Seus olhos se focaram em Dalila, que ainda continuava parada como uma estátua, com os olhos observando o vazio. Após longos dez segundos ela voltou a dizer.
— Eu criei a cura.
Em seguida ela começou a rir. Ravi e Tabata trocaram um longo olhar expressivo, em dúvida do que fazer ou fazer. Mas não foi preciso mexer um músculo, pois Dalila continuou falando.

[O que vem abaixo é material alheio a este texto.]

(** What the steps of a call leave of the decoder: a new state list, one
    entry per layer, and a new private state of the projection layer;
    [state] is the state list the steps were given. *)
Definition stepped (state : list (hstate A)) (self self' : Dec) : Prop :=
  ∃ nh a, self' = set_attention a (set_hidden nh self) ∧
          length nh = length (zip layers dropouths) ∧
          length (zip layers dropouths) ≤ length state.

(** [super()._beam_forward], of the base class in [basic_decoder.py]. *)
Variable super_beam_forward :
  Dec → tensor nat → list (hstate A) → nat → option (Dec * T).

(** The first statement of [_beam_forward]: ensure keys exist for all
    beams. *)
Definition ensure_keys (self : Dec) (num_beams : nat) : option Dec :=
  match keys self with
  | Some k =>
      if decide (0 < num_beams)
      then k' ← repeat_axis1 num_beams k; Some (set_keys (Some k') self)
      else Some self
  | None => Some self
  end.

Definition _beam_forward (self : Dec) (inputs : tensor nat)
    (hidden : list (hstate A)) (num_beams : nat) (constraints : option T)
    : option (Dec * T) :=
  self ← ensure_keys self num_beams;
  super_beam_forward self inputs hidden num_beams.
End attention_decoder.
End AttentionDecoder.

(** ** The base decoder *)

(** [basic_decoder.py], the base class of [AttentionDecoder], is not part
    of the two source files.  This module is what an attention decoder
    inherits from it: it is modelled from the spec, on top of the step
    functions of [attention_decoder.py].  The decoder that [HRED]
    instantiates is the base class itself, see [PlainDecoder] below. *)
Module BaseDecoder.
Section base_decoder.
Context {A PS : Type}.
Local Abbreviation T := (tensor A).
Local Abbreviation Dec := (Decoder A PS).

Variable embedding_layer : tensor nat → T.
Variable get_attention_output : option T → PS → T → PS * T.
Variable projection_layer : option T → PS → T → PS * T.
Variable layers : list (T → hstate A → T * hstate A).
Variable dropouths : list (T → T).
Variable nlayers : nat.
Variable emb_size : nat.
Variable super_beam_forward :
  Dec → tensor nat → list (hstate A) → nat → option (Dec * T).
(** The highest-probability token of every batch item of a logits
    tensor. *)
Variable argmax : T → tensor nat.
(** The numbers drawn from the random generator, in order. *)
Variable random_stream : nat → Q.
(** The [training] flag of the decoder module. *)
Variable training : bool.

Local Abbreviation _train_forward :=
  (AttentionDecoder._train_forward embedding_layer get_attention_output
     projection_layer layers dropouths nlayers emb_size).

(** Modelled from the spec: the choice of the input token of a target step
    in training mode is missing from the source files.  With probability
    [pr_force] the ground-truth token is used, otherwise the model's own
    highest-probability prediction of the previous step; [r] is the
    number drawn for the step.  In generation mode the prediction is
    used. *)
Definition choose_input (pr_force r : Q) (ground_truth prediction : tensor nat)
    : tensor nat :=
  if training && Qltb r pr_force then ground_truth else prediction.

(** Modelled from the spec: one target step of the decoder state machine
    with scheduled sampling, which is missing from the source files.  The
    input token is chosen (the first step has no previous prediction and
    takes the given token), then embedded, fed through the recurrent
    layers and projected by the step function of the source; the
    DecoderState left by the step is the prior state of the next one.
    The step records the token it embedded and the logits it produced. *)
Definition sampled_step (constraints : option T)
    (acc : Dec * option (tensor nat) * list (tensor nat * T))
    (ground_truth : tensor nat)
    : option (Dec * option (tensor nat) * list (tensor nat * T)) :=
  let '(self, previous, trace) := acc in
  let '(self, token) :=
    match previous with
    | None => (self, unsqueeze0 ground_truth)
    | Some prediction =>
        let r := random_stream (random_pos self) in
        (set_random_pos (S (random_pos self)) self,
         choose_input (dec_pr_force self) r (unsqueeze0 ground_truth) prediction)
    end in
  '(self, logits) ← _train_forward self token (hidden self) constraints;
  Some (self, Some (argmax logits), trace ++ [(token, logits)]).

Fixpoint sampled_loop (constraints : option T)
    (acc : Dec * option (tensor nat) * list (tensor nat * T))
    (targets : list (tensor nat))
    : option (Dec * option (tensor nat) * list (tensor nat * T)) :=
  match targets with
  | [] => Some acc
  | ground_truth :: targets' =>
      acc ← sampled_step constraints acc ground_truth;
      sampled_loop constraints acc targets'
  end.

(** Every token of a trace after the first is the prediction made from
    the logits of the step before. *)
Definition chained (trace : list (tensor nat * T)) : Prop :=
  ∀ t token logits token' logits',
    trace !! t = Some (token, logits) →
    trace !! S t = Some (token', logits') →
    token' = argmax logits.

(** What holds between the steps of [sampled_loop] when [pr_force] is
    zero: the remembered prediction is the one made from the last logits
    of the trace. *)
Definition sampling_invariant
    (acc : Dec * option (tensor nat) * list (tensor nat * T)) : Prop :=
  dec_pr_force acc.1.1 = 0%Q ∧
  acc.1.2 = (λ x, argmax x.2) <$> last acc.2 ∧
  chained acc.2.

(** Modelled from the spec: the decoding of a whole target sequence with
    scheduled sampling, from the given initial DecoderState; the output
    is the full logits sequence. *)
Definition sampled_forward (self : Dec) (inputs : tensor nat)
    (hidden : list (hstate A)) (constraints : option T) : option (Dec * T) :=
  targets ← iter0 inputs;
  '(self, _, trace) ←
    sampled_loop constraints (set_hidden hidden self, None, []) targets;
  outputs ← cat0 (trace.*2);
  Some (self, outputs).

(** Modelled from the spec: the dispatch of the decoder's [forward] is
    missing from the source files.  [num_beams = 0] selects the
    teacher-forced mode, [num_beams > 0] the generation mode; one beam is
    greedy decoding, which is the sampled decoding above, and more beams
    are the beam search. *)
Definition forward (self : Dec) (inputs : tensor nat)
    (hidden : list (hstate A)) (num_beams : nat) (constraints : option T)
    : option (Dec * T) :=
  match num_beams with
  | 0 => _train_forward self inputs hidden constraints
  | 1 => sampled_forward self inputs hidden constraints
  | _ =>
      AttentionDecoder._beam_forward super_beam_forward
        self inputs hidden num_beams constraints
  end.

(** Modelled from the spec: the loop of the base class's beam search is
    missing from the source files.  Each of its steps runs the decoder's
    step function on the current tokens of the beams, from the state of
    the beams ([_beam_forward] hands no constraints to the search). *)
Fixpoint beam_steps (self : Dec)
    (steps : list (tensor nat * list (hstate A))) : option Dec :=
  match steps with
  | [] => Some self
  | (tokens, hidden) :: steps' =>
      '(self, _) ← _train_forward self tokens hidden None;
      beam_steps self steps'
  end.
End base_decoder.
End BaseDecoder.

(** ** The plain decoder *)

(** [HRED.__init__] instantiates the class [Decoder] of
    [basic_decoder.py], which is not part of the two source files.  Its
    teacher-forced path is modelled from the spec (section 4.3, steps 2
    to 4).  The collaborators may raise; the embedding and the dropouts
    draw from the random generator: they are given its position, which
    advances by one at every draw. *)
Module PlainDecoder.
Section plain_decoder.
Context {A PS : Type}.
Local Abbreviation T := (tensor A).
Local Abbreviation Dec := (Decoder A PS).

(** [self.embedding_layer], [self.projection_layer],
    [self.decoder_layer.layers], [self.decoder_layer.dropouths],
    [self.nlayers] *)
Variable embedding_layer : nat → tensor nat → option T.
Variable projection_layer : T → option T.
Variable layers : list (T → hstate A → option (T * hstate A)).
Variable dropouths : list (nat → T → option T).
Variable nlayers : nat.
(** The generation mode of the decoder (greedy decoding and beam
    search). *)
Variable generate :
  Dec → tensor nat → list (hstate A) → nat → option T → option (Dec * T).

— Não é irônico? Eu passei meses trancada em um laboratório e em uma biblioteca, raramente vendo a minha filha que estava doente, lutando para sobreviver, e no momento em que finalmente consigo desenvolver uma cura e tenho tempo para ficar com minha filha, que agora poderá ter uma vida longa e próspera, graças a cura que eu desenvolvi, ela morre.
Não demorou muito para a risada dela se transformar em pranto.
Era isso. Ravi não conseguiria continuar ali. Enquanto Tabata confortava a irmã, ele simplesmente virou as costas e se dirigiu até o espaço para café da manhã, onde o pequeno corpo de Leonor jazia em um caixão branco. Aquilo era errado. Caixões não deveriam ser feitos em tamanhos tão pequenos.
Sua sobrinha havia falecido há mais de um dia. Ela merecia descansar em paz.
Ravi afagou os cabelos da menina, sujando-os de terra, e se dando conta de que ainda estava sujo por ter cavado a cova.
Os fragmentos das últimas vinte e quatro horas o atingiram em cheio.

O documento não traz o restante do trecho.